For game developers, the ARMv8 architecture mainly translates to porting their game to a 64-bit OS, and the latest Android “L” already includes 64-bit support. Apple has also mandated the support of 64-bit for all new iOS 8 apps. The session continues with the tile-based ARM® Mali™ GPU architecture, showing how to reduce external memory bandwidth by keeping memory transactions localized to fast on-chip memory. The light bloom effect of the Moon Temple demo is developed using that technique, implemented via the Khronos OpenGL® ES extension “Shader Pixel Local Storage”. Other sample code using this extension are also available here. Another highlight of the talk is the ASTC integration into Unreal Engine 4. ASTC is a texture compression standard developed by ARM and adopted by Khronos. ASTC allows free choice of multiple bit rates across all supported input texture formats, from LDR to HDR formats, as well as the ability to compress 3D textures. At our developer portal we have sample code and further tutorials on it.
Furthermore, the Enlighten middleware by Geomerics, an ARM company enables dynamic global illumination and is also available pre-integrated into Unreal Engine. A full session is dedicated to it which reveals the latest features and advances in Enlighten, and the collaboration with Unreal Engine and Unity.
Another hot topic for developers is to learn how best to use the latest API features and for mobile and embedded devices, OpenGL ES is the 3D graphics API of choice. Our talk Unleash the benefits of OpenGL ES 3.1 and Android Extension Pack (AEP),focuses on the main new highlight which is compute shaders, allowing the GPU to be used for general-purpose computing. Previously, developers had to learn a different API (such as OpenCL™) if they wanted to use GPU Compute. The session covers compute shader techniques and the best coding practises on Mali Midgard GPUs. It showcases a few of the sample codes which are already available at our developer portal. The other highlight of the talk is the Android Extension Pack (AEP) and its best coding practices. AEP requires OpenGL ES 3.1 and it is an optional feature in the latest Android “L” OS release. AEP enables around 20 other extensions, including tessellation, geometry shaders and ASTC.
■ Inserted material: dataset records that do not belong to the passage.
(* ===== verification/AuditKeeping.v ===== *)
(** * What retention keeps

    Theorems about [AuditRetention]: paging through a chain reads the chain,
    the scan keeps the longest suffix within the policy, a signed receipt
    anchors what it keeps, and the removal a receipt describes is the archive's
    contents and never reaches past the chain's watermark. *)

From stdpp Require Import sorting pretty.
From S2P Require Import Prelude Profile Kv Bytes Cbor Crypto KeyRegistry AuditEntry AuditChain AuditLog.
From S2P Require Import AuditStorage CrashLogic AuditDurability AuditHistory AuditPrune AuditPruning AuditRetention.
From Stdlib Require Import Ascii.
Local Open Scope string_scope.
Local Open Scope list_scope.

#[local] Existing Instance ideal_store.

Lemma StronglySorted_list_filter {A : Type} (R : A -> A -> Prop) (p : A -> bool) (l : list A) :
  StronglySorted R l -> StronglySorted R (List.filter p l).
Proof.
  intros Hs. induction Hs as [|x l Hs IH Hx]; [constructor|]. cbn. destruct (p x); [|done]. constructor; [done|].
  rewrite Forall_forall in *. intros y Hy. apply Hx. apply list_elem_of_In, filter_In in Hy as [Hy _]. by apply list_elem_of_In.
Qed.
Lemma chain_pages_spec m session_id registry named state fuel :
  named_chains m session_id = Ok named -> visited m session_id named <> [] -> length named + 2 <= fuel ->
  chain_pages fuel m session_id registry None state =
  let? state := verify_chains m session_id registry state (visited m session_id named) in Ok (Some state).
Proof.
  intros Hn Hne Hf. destruct fuel as [|fuel]; [lia|]. cbn [chain_pages]. rewrite (first_chains _ _ _ Hn). cbn [rbind].
  unfold visited in *. destruct (has_system m session_id).
  - set (system := (uuid_to_string session_id, None)). set (page := take (PAGE_SIZE - 1) named).
    assert (last (system :: page) = Some (default system (last page))) as ->.
    { destruct page as [|y page]; [done|]. change (last (system :: y :: page)) with (last (y :: page)).
      by destruct (last (y :: page)) eqn:Hy; [|apply last_None in Hy]. }
    replace (system :: named) with ((system :: page) ++ drop (PAGE_SIZE - 1) named) by (cbn [app]; unfold page; by rewrite take_drop).
    rewrite verify_chains_app. destruct (verify_chains m session_id registry state (system :: page)) as [state'|]; [|done]. cbn [rbind].
    destruct (Nat.ltb_spec (length (system :: page)) PAGE_SIZE) as [Hlt|Hge]; cbn [length] in *; unfold page in *; rewrite length_take in *.
    + by rewrite drop_ge by (unfold PAGE_SIZE in *; lia).
    + destruct (named_sorted _ _ _ Hn) as [Hs Hnd]. destruct (last (take (PAGE_SIZE - 1) named)) as [y|] eqn:Hy.
      2:{ apply last_None, (f_equal length) in Hy. rewrite length_take in Hy. unfold PAGE_SIZE in *. cbn [length] in Hy. lia. }
      assert (chains_after y.1 named = drop (PAGE_SIZE - 1) named) as Hnext.
      { replace (drop (PAGE_SIZE - 1) named) with (drop (PAGE_SIZE - 1) (List.filter (fun c => after_key None c.1) named))
          by (f_equal; by apply list_filter_all). apply (page_rest fst named None (PAGE_SIZE - 1) y Hs Hnd). by rewrite list_filter_all. }
      cbn [default]. rewrite <- Hnext. apply (later_pages_spec _ _ _ _ Hn). rewrite Hnext, length_drop. unfold PAGE_SIZE in *. lia.
  - destruct (last (take (PAGE_SIZE - 1) named)) as [y|] eqn:Hy; [|by apply last_None in Hy].
    destruct (verify_chains m session_id registry state (take (PAGE_SIZE - 1) named)) as [state'|]; [|done]. cbn [rbind].
    destruct (Nat.ltb_spec (length (take (PAGE_SIZE - 1) named)) PAGE_SIZE) as [_|Hge]; [done|].
    rewrite length_take in Hge. unfold PAGE_SIZE in Hge. lia.
Qed.
End Chains.

Section Sessions.
  Context `{Crypto} `{AuditSerde} `{UuidText} `{!StorageCodec} `{PruneCodec} `{ReceiptCodec} `{!RegistryCodec} `{!ChainIteration}.
  Implicit Types (m : KvMap) (session_id : Uuid) (principal : option string) (registry : option KeyRegistry).

Lemma verify_chain_spec m log session_id registry l named :
  listing m session_id = Ok l -> named_chains m session_id = Ok named -> kv_verification_registry m log = Ok registry ->
  visited m session_id named <> [] ->
  verify_chain m log session_id =
  let? found := chains_issues m registry l (visited m session_id named) in
  let issues := List.concat found in
  Ok (MkChainVerificationResult (no_issues issues)
        (N.to_nat (N.min (N.of_nat (chains_size l (visited m session_id named))) USIZE_MAX)) (take MAX_ISSUES issues)).
Proof.
  intros Hl Hn Hreg Hne. unfold verify_chain. rewrite Hreg. cbn [kv_list_keys_with_prefix ideal_store map_err rbind].
  rewrite (chain_pages_spec _ _ _ _ _ _ Hn Hne).
  2:{ apply Nat.add_le_mono_r. apply named_keys in Hn. rewrite <- (length_fmap fst named), Hn. unfold sorted_keys.
      by rewrite merge_sort_Permutation. }
  change VerificationState_new with (reported [] 0). rewrite (verify_chains_spec _ _ _ _ _ Hl).
  destruct (chains_issues m registry l (visited m session_id named)) as [found|]; [|done]. cbn [rbind app Nat.add].
  unfold finish_verification. by rewrite reported_ok.
Qed.

(** C21: verifying a session returns, and reports exactly the issues of the
    chains it reads, chain after chain, each from its start, with the number of
    their entries; a limit applies to the issues listed, not to the verdict.
    It reads the system chain and every other chain of the session when there
    is a system chain, and otherwise the first 255 chains. *)
Theorem verify_chain_exact m log session_id registry l named :
  listing m session_id = Ok l -> named_chains m session_id = Ok named -> kv_verification_registry m log = Ok registry ->
  visited m session_id named <> [] ->
  verify_chain m log session_id =
  let? found := chains_issues m registry l (visited m session_id named) in
  let issues := List.concat found in
  Ok (MkChainVerificationResult (no_issues issues)
        (N.to_nat (N.min (N.of_nat (chains_size l (visited m session_id named))) USIZE_MAX)) (take MAX_ISSUES issues)).
Proof. apply verify_chain_spec. Qed.

Lemma chains_clean m registry l chains :
  (forall chain, chain ∈ chains -> chain_issues m registry (chain_part chain.2 l).*2 = Ok []) ->
  exists found, chains_issues m registry l chains = Ok found /\ List.concat found = [].
Proof.
  intros Hc. induction chains as [|chain chains IH]; [by exists []|]. unfold chains_issues. cbn [try_map].
  rewrite (Hc chain) by apply list_elem_of_here. cbn [rbind]. fold (chains_issues m registry l chains).
  destruct IH as (found & -> & Hf); [intros c Hin; apply Hc; by apply list_elem_of_further|]. by exists ([] :: found).
Qed.

(** A session whose chains are clean is valid. *)
Lemma clean_session_valid m log session_id registry l named :
  listing m session_id = Ok l -> named_chains m session_id = Ok named -> kv_verification_registry m log = Ok registry ->
  visited m session_id named <> [] -> (forall p, chain_issues m registry (chain_part p l).*2 = Ok []) ->
  exists n, verify_chain m log session_id = Ok (MkChainVerificationResult true n []).
Proof.
  intros Hl Hn Hreg Hne Hclean. destruct (chains_clean m registry l (visited m session_id named)) as (found & Hf & Hcat); [by intros|].
  rewrite (verify_chain_spec _ _ _ _ _ _ Hl Hn Hreg Hne), Hf. cbn [rbind]. rewrite Hcat. by eexists.
Qed.

(** In a session without a system chain the chains after the first 255
    are never verified.  Whatever is wrong with one of them, the session is
    reported as valid when nothing is wrong with the first 255. *)
Theorem late_chain_unverified m log session_id registry l named i chain issue more :
  listing m session_id = Ok l -> named_chains m session_id = Ok named -> kv_verification_registry m log = Ok registry ->
  has_system m session_id = false -> named !! i = Some chain -> 255 <= i ->
  chain_issues m registry (chain_part chain.2 l).*2 = Ok (issue :: more) ->
  (forall j c, named !! j = Some c -> j < 255 -> chain_issues m registry (chain_part c.2 l).*2 = Ok []) ->
  exists n, verify_chain m log session_id = Ok (MkChainVerificationResult true n []).
Proof.
  intros Hl Hn Hreg Hsys Hi Hge _ Hfirst. apply lookup_lt_Some in Hi.
  assert (visited m session_id named = take 255 named) as Hv by (unfold visited; by rewrite Hsys).
  destruct (chains_clean m registry l (take 255 named)) as (found & Hf & Hcat).
  { intros c [j Hj]%list_elem_of_lookup. pose proof (lookup_lt_Some _ _ _ Hj) as Hlt. rewrite length_take in Hlt.
    apply (Hfirst j); [|lia]. by rewrite lookup_take_lt in Hj by lia. }
  rewrite (verify_chain_spec _ _ _ _ _ _ Hl Hn Hreg); rewrite Hv; [rewrite Hf; cbn [rbind]; rewrite Hcat; by eexists|].
  intros Hnil%(f_equal length). rewrite length_take in Hnil. cbn [length] in Hnil. lia.
Qed.
End Sessions.

(** ** After a prune *)

Section Backend.
  Context {S : Type} `{KvStoreLaws S view} `{Crypto} `{AuditSerde} `{UuidText} `{!StorageCodec} `{PruneCodec} `{ReceiptCodec}.
  Implicit Types (session_id : Uuid) (principal : option string) (log : RetentionLog).

#[local] Hint Resolve load_page_faithful : faithful.

Lemma scan_pages_faithful session_id principal policy fuel : forall after st, faithful (view := view)
  (fun s => scan_pages fuel s session_id principal policy after st) (fun m => scan_pages fuel m session_id principal policy after st).
Proof. induction fuel as [|fuel IH]; intros after st; cbn [scan_pages]; faithful_tac. Qed.

Lemma scan_retention_faithful session_id principal policy : faithful (view := view)
  (fun s => scan_retention s session_id principal policy) (fun m => scan_retention m session_id principal policy).
Proof.
  intros s scan (keys & [Hnd Hk]%map_err_Ok%law_list & (st & Hst%(scan_pages_faithful _ _ _ _ _ _ s) & Hscan)%rbind_Ok)%rbind_Ok.
  unfold scan_retention, session_keys. cbn [kv_list_keys_with_prefix ideal_store map_err rbind].
  replace (length _) with (length keys); [by rewrite Hst|]. apply Permutation_length, NoDup_Permutation; [done| |].
  - apply NoDup_ListNoDup, List.NoDup_filter, NoDup_ListNoDup, map_keys_NoDup.
  - intros k. by rewrite (list_elem_of_In (List.filter _ _)), List.filter_In, <- list_elem_of_In, map_keys_elem, Hk.
Qed.
#[local] Hint Resolve scan_retention_faithful : faithful.

Lemma sign_prune_receipt_faithful log session_id principal policy selected : faithful (view := view)
  (fun s => sign_prune_receipt s log session_id principal policy selected)
  (fun m => sign_prune_receipt m log session_id principal policy selected).
Proof.
  unfold sign_prune_receipt, prior_receipt, check_prune_reach, prune_limit, chain_positions, anchor_mark, prune_receipt,
    load_chain_metadata. faithful_tac.
Qed.
End Backend.

Section Pruned.
  Context {S : Type} `{KvStoreLaws S view} `{CryptoLaws} `{AuditSerde} `{UuidTextLaws} `{!StorageCodec} `{PruneCodecLaws}.
  Context `{!ReceiptCodec} `{!ReceiptCodecLaws} {A : Type} `{!AuditArchiver A} `{!RegistryCodec} `{!ChainIteration}.
  Implicit Types (m : KvMap) (session_id : Uuid) (principal : option string) (log : RetentionLog) (registry : option KeyRegistry).
  Implicit Types (l om kept : list (string * AuditEntry)).

(** The key a log signs receipts with is the registry's audit key; a log
    without format v2 has no registry to verify against. *)
Definition signer_registered log registry : Prop :=
  match registry with
  | Some reg => exists signer, rl_v2_signer log = Some signer /\ vs_registry signer = reg /\
                  is_active reg Audit (export_public_key (vs_key signer)) (head_seq reg) = true
  | None => rl_v2_signer log = None
  end.

Lemma sign_prune_receipt_names m log session_id principal policy selected r :
  sign_prune_receipt m log session_id principal policy selected = Ok r ->
  pr_session r = session_text session_id /\ pr_principal r = principal /\
  pr_public_key r = export_public_key (archive_signer log).1 /\ pr_key_epoch r = (archive_signer log).2.
Proof.
  unfold sign_prune_receipt. intros ([] & _ & (scan & _ & (sel & _ & (prior & _ & ([] & _ & Hr)%rbind_Ok)%rbind_Ok)%rbind_Ok)%rbind_Ok)%rbind_Ok.
  destruct (archive_signer log) as [signer epoch]. by apply rbind_Ok in Hr as (bytes & _ & [= <-]).
Qed.

(** An entry that follows another is one whose predecessor is unknown, where
    the hash of the predecessor is not the zero hash. *)
Lemma check_entry_detached v e o :
  check_entry v e (Some o) = [] -> is_zero (e_previous_hash e) = false -> check_entry v e None = [].
Proof.
  intros Hc Hz. destruct (e_v2 e) as [seal|] eqn:Hv2.
  - destruct (proj1 (check_v2_nil _ _ _ _ Hv2) Hc) as (reg & Hreg & Hg). apply (check_v2_nil _ _ _ _ Hv2). exists reg. split; [done|].
    destruct Hg. split; try done. unfold expected_seq. by rewrite Hz.
  - apply (check_v1_nil _ _ _ Hv2) in Hc as []. by apply (check_v1_nil _ _ _ Hv2).
Qed.

Lemma registered_for v log registry r e :
  signer_registered log registry -> v = new_verifier registry ->
  pr_public_key r = export_public_key (archive_signer log).1 -> pr_key_epoch r = (archive_signer log).2 ->
  (exists previous, check_entry v e previous = []) -> receipt_key_registered r e registry = true.
Proof.
  intros Hs -> Hkey Hepoch (previous & Hc). unfold receipt_key_registered, archive_signer in *. destruct registry as [reg|]; cbn in Hs.
  - destruct Hs as (signer & Hlog & <- & Hact). rewrite Hlog in *. cbn [fst snd] in *. rewrite Hepoch, Hkey, Hact.
    destruct (e_v2 e) as [seal|] eqn:Hv2; [|done]. destruct (proj1 (check_v2_nil _ _ _ _ Hv2) Hc) as (reg & Heq & Hg).
    injection Heq as <-. pose proof (vg_active _ _ _ _ Hg) as Ha. unfold is_active in Ha. apply andb_true_iff in Ha as [-> _]. done.
  - apply bool_decide_eq_true. destruct (e_v2 e) as [seal|] eqn:Hv2; [|done]. by destruct (proj1 (check_v2_nil _ _ _ _ Hv2) Hc) as (reg & ? & _).
Qed.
Tools are key for developers so that they can debug and profile their code, finding out where the performance bottlenecks are so they can optimize their application. At the talk How to Optimize your Mobile Game with ARM Tools and Practical Examples the Mali Graphics Debugger (MGD) and DS-5 Streamline are shown, with further live sessions at our ARM booth lecture theatre. The MGD traces all the API calls that the graphics application makes; in particular it supports OpenGL ES 2.0, 3.x and EGL. The tool is complementary to DS-5 Streamline, which gives a system wide view of the performance of the application. MGD v2.1 has just been launched to be showcased at GDC 2015, and the key features include the support for Android 64-bit targets and its capability of tracing the Android Extension Pack functions.
Last but not least, there is a talk session aimed at Unity developers: Enhancing your Unity Mobile Games. Unity is the most widely used game engine, and from our developer surveys from developer events and Mali Developer Center, we understand that up to 50% of game developers use Unity. The session is given jointly with Unity and RealtimeUK, the company who created the 3D assets for the brand new Ice Cave demo, premiering this week on the ARM booth. Developers will learn the differences when developing for mobile, as well as the bottlenecks they might encounter and how to overcome them, referring to all the work done in our ARM Guide to Unity. It goes on to cover the use of the local cubemap technique for reflections, and then, inspired by the technique, we show a new way of rendering dynamic soft shadows in real-time, which is one of the key additions on our ARM Guide to Unity refresh to be released later this year.